■ **Problem to solve**: Among the entries below, find the lines with "assumption" and copy them.

(Entries taken from a collection)
──────

(** C5, amended. When no heading of the document bears the name of the
    group [g], and that name holds no line feed, merging with the entry of
    [g] in the map gives the document that the merge gives without it,
    with a new section put in after the document and the new sections of
    the groups before [g] in the map, and before the new sections of the
    groups after it: a blank line, the heading line of [g], a blank line,
    and one entry line for each card, in the order of the cards.  When [g]
    is the last key of the map the section is the end of the document.
    What stands before the section is the lines of the document, all kept
    in their order (with at most the entries of one other group put in
    after its heading), followed by the new sections of the groups before
    [g]. *)
Theorem merge_appends_new_section (existing : option str)
  (m1 m2 : Map (list CanvasNode)) (g : value) (cards : list CanvasNode)
  (bodies : list str) (base : str) :
  (forall line, In line (split LF (document existing)) ->
                isHeading line = true -> Some (headingName line) <> g) ->
  ~ In LF (toStr g) ->
  map text cards = map Some bodies ->
  merge existing (m1 ++ m2) = Some base ->
  exists pre r2 later,
    startsWith HEADER pre = true /\
    (r2 = m2 \/ exists k, r2 = delete m2 k) /\
    newSections r2 = Some later /\
    (m2 = [] -> later = []) /\
    base = pre ++ joined later /\
    merge existing (m1 ++ (g, cards) :: m2)
    = Some (pre ++ [LF; LF] ++ lit "## " ++ toStr g ++ [LF]
            ++ joined
                 (map (fun body =>
                         lit "- [ ] " ++ replaceAll LF (lit "<br>") body)
                    bodies)
            ++ joined later) /\
    split LF ([LF; LF] ++ lit "## " ++ toStr g ++ [LF]
              ++ joined
                   (map (fun body =>
                           lit "- [ ] " ++ replaceAll LF (lit "<br>") body)
                      bodies))
    = [[]; []; lit "## " ++ toStr g; []]
      ++ map (fun body => lit "- [ ] " ++ replaceAll LF (lit "<br>") body)
           bodies /\
    exists kept r1 earlier,
      pre = join [LF] kept ++ joined earlier /\
      (r1 = m1 \/ exists k, r1 = delete m1 k) /\
      newSections r1 = Some earlier /\
      (kept = split LF (initialContent existing) \/
       exists A h B inserted,
         split LF (initialContent existing) = A ++ h :: B /\
         isHeading h = true /\ kept = A ++ h :: inserted ++ B).
Proof.
  intros Hfresh Hg Hbodies Hbase.
  pose proof (cardLines_of_bodies cards bodies Hbodies) as Hcards.
  set (newLines := map (fun body =>
                          lit "- [ ] " ++ replaceAll LF (lit "<br>") body)
                     bodies) in *.
  assert (Hlines : split LF ([LF; LF] ++ lit "## " ++ toStr g ++ [LF]
                             ++ joined newLines)
                   = [[]; []; lit "## " ++ toStr g; []] ++ newLines).
  { assert (Hh : ~ In LF (lit "## " ++ toStr g)).
    { intros Hin. apply in_app_or in Hin as [Hin|Hin]; [|auto].
      vm_compute in Hin. intuition discriminate. }
    pose proof (cardLines_no_LF cards newLines Hcards) as Hno.
    change ([[]; []; lit "## " ++ toStr g; []] ++ newLines)
      with ([] :: ([[]; lit "## " ++ toStr g; []] ++ newLines)).
    rewrite <- (split_join_lines
                  ([[]; lit "## " ++ toStr g; []] ++ newLines) []).
    - reflexivity.
    - intros [].
    - repeat (constructor; [solve [auto | intros []]|]). exact Hno. }
  assert (Hfresh' : forall line,
             In line (split LF (initialContent existing)) ->
             isHeading line = true -> Some (headingName line) <> g).
  { intros line Hin Hh. apply Hfresh; [|assumption].
    now apply initialContent_headings. }
  destruct (merge_fresh_place existing m1 m2 g cards newLines base
              Hfresh' Hcards Hbase)
    as (pre & r2 & later & Hpre & Hr2 & Hlater & Hlast & Eb & Hm & Hkept).
  exists pre, r2, later.
  repeat (split; [assumption|]). split; [|split; [exact Hlines|exact Hkept]].
  etransitivity; [exact Hm|]. f_equal. unfold headingElement.
  now repeat (rewrite <- app_assoc; cbn [app]).
Qed.

Lemma merge_appends_new_section_witness :
  (forall line, In line (split LF (document (Some twoSections))) ->
                isHeading line = true ->
                Some (headingName line) <> Some (lit "C")) /\
  ~ In LF (toStr (Some (lit "C"))) /\
  map text [newCard] = map Some [lit "new"] /\
  merge (Some twoSections) ([(Some (lit "B"), [newCard])] ++ [])
  = Some (HEADER ++ lit "## A" ++ [LF] ++ lit "- [ ] x" ++ [LF]
          ++ lit "## B" ++ [LF] ++ lit "- [ ] new" ++ [LF]
          ++ lit "- [ ] y" ++ [LF]) /\
  exists pre r2 later,
    startsWith HEADER pre = true /\
    (r2 = [] \/ exists k, r2 = delete [] k) /\
    newSections r2 = Some later /\
    (([] : Map (list CanvasNode)) = [] -> later = []) /\
    HEADER ++ lit "## A" ++ [LF] ++ lit "- [ ] x" ++ [LF]
    ++ lit "## B" ++ [LF] ++ lit "- [ ] new" ++ [LF]
    ++ lit "- [ ] y" ++ [LF] = pre ++ joined later /\
    merge (Some twoSections)
      ([(Some (lit "B"), [newCard])] ++ (Some (lit "C"), [newCard]) :: [])
    = Some (pre ++ [LF; LF] ++ lit "## " ++ toStr (Some (lit "C")) ++ [LF]
            ++ joined
                 (map (fun body =>
                         lit "- [ ] " ++ replaceAll LF (lit "<br>") body)
                    [lit "new"])
            ++ joined later) /\
    split LF ([LF; LF] ++ lit "## " ++ toStr (Some (lit "C")) ++ [LF]
              ++ joined
                   (map (fun body =>
                           lit "- [ ] " ++ replaceAll LF (lit "<br>") body)
                      [lit "new"]))
    = [[]; []; lit "## " ++ toStr (Some (lit "C")); []]
      ++ map (fun body => lit "- [ ] " ++ replaceAll LF (lit "<br>") body)
           [lit "new"] /\
    exists kept r1 earlier,
      pre = join [LF] kept ++ joined earlier /\
      (r1 = [(Some (lit "B"), [newCard])] \/
       exists k, r1 = delete [(Some (lit "B"), [newCard])] k) /\
      newSections r1 = Some earlier /\
      (kept = split LF (initialContent (Some twoSections)) \/
       exists A h B inserted,
         split LF (initialContent (Some twoSections)) = A ++ h :: B /\
         isHeading h = true /\ kept = A ++ h :: inserted ++ B).
Proof.
  assert (H1 : forall line,
             In line (split LF (document (Some twoSections))) ->
             isHeading line = true ->
             Some (headingName line) <> Some (lit "C")).
  { intros line Hin Hh. vm_compute in Hin.
    repeat (destruct Hin as [<-|Hin]; [vm_compute; discriminate|]).
    destruct Hin. }
  assert (H2 : ~ In LF (toStr (Some (lit "C"))))
    by (vm_compute; intuition discriminate).
  assert (H3 : map text [newCard] = map Some [lit "new"]) by reflexivity.
  assert (H4 : merge (Some twoSections) ([(Some (lit "B"), [newCard])] ++ [])
               = Some (HEADER ++ lit "## A" ++ [LF] ++ lit "- [ ] x" ++ [LF]
                       ++ lit "## B" ++ [LF] ++ lit "- [ ] new" ++ [LF]
                       ++ lit "- [ ] y" ++ [LF]))
    by (vm_compute; reflexivity).
  split; [exact H1|]. split; [exact H2|]. split; [exact H3|].
  split; [exact H4|].
  exact (merge_appends_new_section (Some twoSections)
           [(Some (lit "B"), [newCard])] [] (Some (lit "C")) [newCard]
           [lit "new"] _ H1 H2 H3 H4).
Defined.

(* ================================================================= *)
(** ** Whole runs *)

(** The end-to-end scenario of the specification. *)
Example archive_backlog_scenario :
  resolve (filter isBlueCard (nodes backlogCanvas))
    (filter isGroup (nodes backlogCanvas))
  = [(Some (lit "Backlog"), [blueCard 10 10 (lit "one")]);
     (Some (lit "Uncategorized"), [blueCard 200 200 (lit "two")])]
  /\ archiveBlueCards backlogCanvas true None
     = Archived
         (HEADER ++ [LF] ++ [LF] ++ lit "## Backlog" ++ [LF] ++ [LF]
          ++ lit "- [ ] one" ++ [LF] ++ [LF] ++ lit "## Uncategorized"
          ++ [LF] ++ [LF] ++ lit "- [ ] two")
         (mkCanvasData [groupBox "Backlog" 0 0 100 100] [] [])
         2.
Proof. split; vm_compute; reflexivity. Qed.

(** A run on a board whose first section is the group of the card: the
    entry does not go under the heading that is there. *)
Example archive_into_first_section :
  archiveBlueCards cardInA true (Some twoSections)
  = Archived
      (twoSections ++ [LF] ++ [LF] ++ lit "## A" ++ [LF] ++ [LF]
       ++ lit "- [ ] new")
      (mkCanvasData [groupBox "A" 0 0 100 100] [] [])
      1.
Proof. vm_compute. reflexivity. Qed.

(** A blue card without text makes the run fail before anything is
    written. *)
Example archive_card_without_text :
  archiveBlueCards
    (mkCanvasData [sampleNode "text" 0 0 5 5 None (Some (lit "6")) None]
       [] [])
    true None
  = Failed.
Proof. reflexivity. Qed.

(* ================================================================= *)
(** * Further properties of the code *)

(* ================================================================= *)
(** ** Containment and the choice of a group *)

(** X1. Containment is transitive: a node inside a group that lies inside
    a second group is inside the second group. *)
Theorem isNodeInGroup_trans (node inner outer : CanvasNode) :
  isNodeInGroup node inner = true ->
  isNodeInGroup inner outer = true ->
  isNodeInGroup node outer = true.
Proof.
  rewrite !isNodeInGroup_iff. lia.
Qed.

Lemma isNodeInGroup_trans_witness :
  isNodeInGroup nestedCard (groupBox "Inner" 5 5 20 20) = true /\
  isNodeInGroup (groupBox "Inner" 5 5 20 20) (groupBox "Outer" 0 0 100 100)
  = true /\
  isNodeInGroup nestedCard (groupBox "Outer" 0 0 100 100) = true.
Proof.
  split; [reflexivity|]. split; [reflexivity|].
  apply (isNodeInGroup_trans nestedCard (groupBox "Inner" 5 5 20 20)
           (groupBox "Outer" 0 0 100 100)); reflexivity.
Defined.




(** The two kinds of answer of [findNodeGroup]. *)
Lemma findNodeGroup_cases (node : CanvasNode) (groups : list CanvasNode) :
  (findNodeGroup node groups = Some (lit "Uncategorized") /\
   forall g, In g groups -> isNodeInGroup node g = false)
  \/
  (exists g, In g groups /\ isNodeInGroup node g = true /\
             findNodeGroup node groups = label g).
Proof.
  destruct (filter (isNodeInGroup node) groups) as [|first rest] eqn:F.
  - left. split; [now apply findNodeGroup_none|].
    now apply filter_nil_all.
  - right.
    destruct (findNodeGroup_first_smallest node groups)
      as (before & g & after & -> & Hg & Hfind & _); [now rewrite F|].
    exists g. repeat split; try assumption. apply in_elt.
Qed.

(** X3. [findNodeGroup] answers ["Uncategorized"] when no group of the
    list contains the node (in particular for an empty list), and
    otherwise the label of a group of the list that contains the node. *)
Theorem findNodeGroup_range (node : CanvasNode) (groups : list CanvasNode) :
  (findNodeGroup node groups = Some (lit "Uncategorized") /\
   forall g, In g groups -> isNodeInGroup node g = false)
  \/
  (exists g, In g groups /\ isNodeInGroup node g = true /\
             findNodeGroup node groups = label g).
Proof. exact (findNodeGroup_cases node groups). Qed.

(** X4. The earlier [findNodeGroup] answers ["Uncategorized"] when no
    group of the list contains the node, and otherwise the label of the
    first group of the list that contains it, whatever the areas. *)
Theorem earlier_findNodeGroup_first (node : CanvasNode)
  (groups : list CanvasNode) :
  (Earlier.findNodeGroup node groups = Some (lit "Uncategorized") /\
   forall g, In g groups -> isNodeInGroup node g = false)
  \/
  (exists before g after,
      groups = before ++ g :: after /\
      isNodeInGroup node g = true /\
      (forall h, In h before -> isNodeInGroup node h = false) /\
      Earlier.findNodeGroup node groups = label g).
Proof.
  induction groups as [|g groups IH].
  - left. split; [reflexivity|intros g []].
  - simpl. destruct (isNodeInGroup node g) eqn:Hg.
    + right. exists [], g, groups. repeat split; auto. intros h [].
    + destruct IH as [[Hu Hnone]|(before & g' & after & -> & Hg' & Hb & Hf)].
      * left. split; [assumption|]. intros h [<-|Hh]; auto.
      * right. exists (g :: before), g', after. repeat split; auto.
        intros h [<-|Hh]; auto.
Qed.

(* ================================================================= *)
(** ** Looking up the resolver's map *)

Lemma get_of_In {V : Type} (m : Map V) (k : value) (v : V) :
  NoDup (keys m) -> In (k, v) m -> get m k = Some v.
Proof.
  intros Hnd Hin. destruct (in_split _ _ Hin) as (m1 & m2 & ->).
  apply get_middle. unfold keys in Hnd. rewrite map_app in Hnd.
  apply NoDup_remove_2 in Hnd. intros H. apply Hnd.
  apply in_or_app. now left.
Qed.

Lemma In_keys_entry {V : Type} (m : Map V) (k : value) :
  In k (keys m) -> exists v, In (k, v) m.
Proof.
  unfold keys. intros H. apply in_map_iff in H as ([k' v] & E & Hin).
  simpl in E. subst k'. now exists v.
Qed.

──────

■ **Output of the exercise**:
  { intros line Hin Hh. apply Hfresh; [|assumption].
  repeat (split; [assumption|]). split; [|split; [exact Hlines|exact Hkept]].
    exists g. repeat split; try assumption. apply in_elt.
      * left. split; [assumption|]. intros h [<-|Hh]; auto.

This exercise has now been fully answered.